UBER: Loin derrière dans votre rétroviseur

Uber est devenu un géant mondial grâce à son célèbre programme de parrainage digital : les clients étaient récompensés pour parrainer de nouveaux consommateurs. Mais ce qui était à l’époque révolutionnaire, apparaît aujourd’hui en retard sur son temps et moins adapté aux objectifs du parrainage. Étayons ce propos en jetant un oeil de plus près au programme de cette application de réservation de taxis, évaluons où sont ses lacunes, et ce qui pourrait être amélioré.

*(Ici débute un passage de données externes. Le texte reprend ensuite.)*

(* ===== verification/Server.v ===== *)
(** * The WebSocket server ([internal/server/websocket.go])

    The table of connected clients and what the handlers send.  A connection
    gives the messages that [ReadMessage] returns, as bytes, and takes those
    that are put into the client's channel.  What the handlers ask of Raft and
    of the state machine are arguments. *)

From S2P Require Import Prelude Utf8 Edit Changeset Apply Cursor Follow Fsm Json Base64 Codec Wire.
From S2P Require Import Binary Store RaftTypes Messages.

(** ** Data *)

(** [sendCh] is a channel of 256 messages that the read loop closes. *)
Record wsClient : Type := mkClient {
  wc_id : bytes;
  wc_conn : nat;
  wc_sendCh : list bytes;
  wc_closed : bool
}.

(** [clients] holds pointers: positions in [conns]. *)
Record Node : Type := mkServer {
  clients : gmap bytes nat;
  conns : list wsClient
}.

Definition NewNode : Node := mkServer ∅ [].

(** ** Operations *)

(** [send]: drops the message when the channel is full; a send on a closed
    channel panics. *)
Definition send_to (c : wsClient) (m : ServerMsg) : outcome Empty_set wsClient :=
  if wc_closed c then Panic
  else if len (wc_sendCh c) <? 256
  then Ok (mkClient (wc_id c) (wc_conn c) (wc_sendCh c ++ [message_bytes m]) (wc_closed c))
  else Ok c.

Definition send (n : Node) (client : nat) (m : ServerMsg) : outcome Empty_set Node :=
  let! c := or_panic (conns n !! client) in
  let! c := send_to c m in
  Ok (mkServer (clients n) (<[client := c]> (conns n))).

(** What the Raft node says: [IsLeader] and [LeaderAddr]. *)
Record raft_view : Type := mkView {
  v_IsLeader : bool;
  v_LeaderAddr : bytes
}.

(** [handleConnect] up to where it lets go of the lock of the table. *)
Definition register (n : Node) (conn : nat) (msg : ConnectMsg) : Node * nat :=
  (mkServer (<[cm_ClientID msg := length (conns n)]> (clients n))
     (conns n ++ [mkClient (cm_ClientID msg) conn [] false]),
   length (conns n)).

(** The rest of it.  The three reads of the state machine take its lock one
    by one: other commits may fall between them. *)
Definition greet (n : Node) (client : nat) (msg : ConnectMsg) (v : raft_view)
    (sm1 sm2 sm3 : DocumentStateMachine) : outcome Empty_set Node :=
  if negb (v_IsLeader v) && negb (bool_decide (v_LeaderAddr v = [])) then
    send n client (MsgRedirect (mkRedirect (v_LeaderAddr v)))
  else
    let! catchUp := RevisionsSince sm1 (cm_LastKnownRev msg) in
    send n client (MsgConnectAck (mkConnectAck (HeadText sm2) (HeadRev sm3) catchUp)).

Definition handleConnect (n : Node) (conn : nat) (msg : ConnectMsg) (v : raft_view)
    (sm1 sm2 sm3 : DocumentStateMachine) : outcome Empty_set (Node * nat) :=
  let (n, client) := register n conn msg in
  let! n := greet n client msg v sm1 sm2 sm3 in
  Ok (n, client).

(** [propose] is [raftNode.Raft.Apply] and the wait for its future: the error
    it ends with, if any.  The second component is what was proposed. *)
Definition handleSubmit (n : Node) (client : nat) (msg : SubmitMsg) (v : raft_view)
    (propose : bytes -> option RaftErr) : outcome Empty_set (Node * option bytes) :=
  if negb (v_IsLeader v) then
    let! n := send n client (MsgRedirect (mkRedirect (v_LeaderAddr v))) in Ok (n, None)
  else
    match Validate (sm_Changeset msg) with
    | Ok _ =>
        let entry := mkEntry (sm_ClientID msg) (sm_SubmissionID msg) (sm_BaseRev msg)
                       (sm_Changeset msg) in
        let data := MarshalEntry entry in
        match propose data with
        | None => Ok (n, Some data)
        | Some err =>
            let! n := send n client
              (MsgError (mkError 500 (str "raft apply failed: " ++ RaftErr_Error err))) in
            Ok (n, Some data)
        end
    | Err err =>
        let! n := send n client
          (MsgError (mkError 400 (str "invalid changeset: " ++ ValidateErr_Error err))) in
        Ok (n, None)
    | Panic => Panic
    | Diverge => Diverge
    end.

(** The loop over [n.clients]; the order of a map is left open, and does not
    matter ([onCommit_spec]). *)
Fixpoint broadcast (n : Node) (cs : list (bytes * nat)) (result : ApplyResult)
    : outcome Empty_set Node :=
  match cs with
  | [] => Ok n
  | (cid, client) :: cs =>
      if bool_decide (cid = ar_ClientID result) then broadcast n cs result
      else
        let! n := send n client (MsgBroadcast (mkBroadcast (ar_CPrime result) (ar_NewRev result))) in
        broadcast n cs result
  end.

Definition onCommit (n : Node) (result : ApplyResult) : outcome Empty_set Node :=
  let! n :=
    match clients n !! ar_ClientID result with
    | Some origin => send n origin (MsgAck (mkAck (ar_NewRev result)))
    | None => Ok n
    end in
  if ar_IsDuplicate result then Ok n else broadcast n (map_to_list (clients n)) result.

Definition removeClient (n : Node) (clientID : bytes) : Node :=
  mkServer (delete clientID (clients n)) (conns n).

Definition ConnectedClients (n : Node) : Z := Z.of_nat (size (clients n)).

(** The deferred end of [readPump] after [removeClient]; closing a closed
    channel panics. *)
Definition close_client (n : Node) (client : nat) : outcome Empty_set Node :=
  let! c := or_panic (conns n !! client) in
  if wc_closed c then Panic
  else Ok (mkServer (clients n)
             (<[client := mkClient (wc_id c) (wc_conn c) (wc_sendCh c) true]> (conns n))).

(** Where the goroutine of a connection is: reading, with its variable
    [client]; past the registration of a new client; or past the removal of
    its client, which it has yet to close. *)
Inductive pump : Type :=
| Reading (client : option nat)
| Greeting (client : nat) (msg : ConnectMsg)
| Leaving (client : nat).

(** What [ReadMessage] returns: the bytes of a message, or an error, which
    ends the connection.  With a message comes what Raft says to a submission. *)
Inductive read_event : Type :=
| ReadMessage (raw : bytes) (v : raft_view) (propose : bytes -> option RaftErr)
| ReadClosed.

(** A turn of the loop of [readPump], up to where it lets go of the lock;
    no state at all means that the goroutine has ended. *)
Definition readPump (n : Node) (conn : nat) (client : option nat) (ev : read_event)
    : outcome Empty_set (Node * option pump) :=
  match ev with
  | ReadMessage raw v propose =>
      match read_message raw with
      | MsgConnect msg => let (n, c) := register n conn msg in Ok (n, Some (Greeting c msg))
      | MsgSubmit msg =>
          match client with
          | None => Ok (n, Some (Reading client))
          | Some c => let! (n, _) := handleSubmit n c msg v propose in Ok (n, Some (Reading client))
          end
      | MsgIgnored => Ok (n, Some (Reading client))
      end
  | ReadClosed =>
      match client with
      | None => Ok (n, None)
      | Some loc =>
          let! c := or_panic (conns n !! loc) in
          Ok (removeClient n (wc_id c), Some (Leaving loc))
      end
  end.

(** ** Specification *)

(** A message put into a channel that is open. *)
Definition enqueue (c : wsClient) (m : ServerMsg) : wsClient :=
  if len (wc_sendCh c) <? 256
  then mkClient (wc_id c) (wc_conn c) (wc_sendCh c ++ [message_bytes m]) (wc_closed c) else c.

(** Every registered client is open and registered under its own id. *)
Definition table_ok (n : Node) : Prop :=
  forall id loc, clients n !! id = Some loc ->
    exists c, conns n !! loc = Some c /\ wc_id c = id /\ wc_closed c = false.

(** What a commit is to a connection. *)
Definition delivered (n : Node) (result : ApplyResult) (loc : nat) (c : wsClient) : wsClient :=
  if bool_decide (clients n !! wc_id c = Some loc) then
    if bool_decide (wc_id c = ar_ClientID result) then enqueue c (MsgAck (mkAck (ar_NewRev result)))
    else if ar_IsDuplicate result then c
    else enqueue c (MsgBroadcast (mkBroadcast (ar_CPrime result) (ar_NewRev result)))
  else c.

La croissance spectaculaire d’Uber via le parrainage

Retour en 2011, si vous croisez un français et lui parliez de “Uber”, il aurait probablement regardé autour de lui à la recherche d’un grand tatoué. Aujourd’hui tout le monde sait pertinemment qu’il s’agit de la compagnie de taxis qui pèse 60 milliards d’euros, et eux savent par ailleurs comment vous avez entendu parler d’eux en tout premier lieu. Un de vos amis vous à parrainé et a récupéré une course gratuite. Puis vous avez vite faite la même chose, en partageant au maximum votre code parrain, afin de bénéficier de cette même récompense.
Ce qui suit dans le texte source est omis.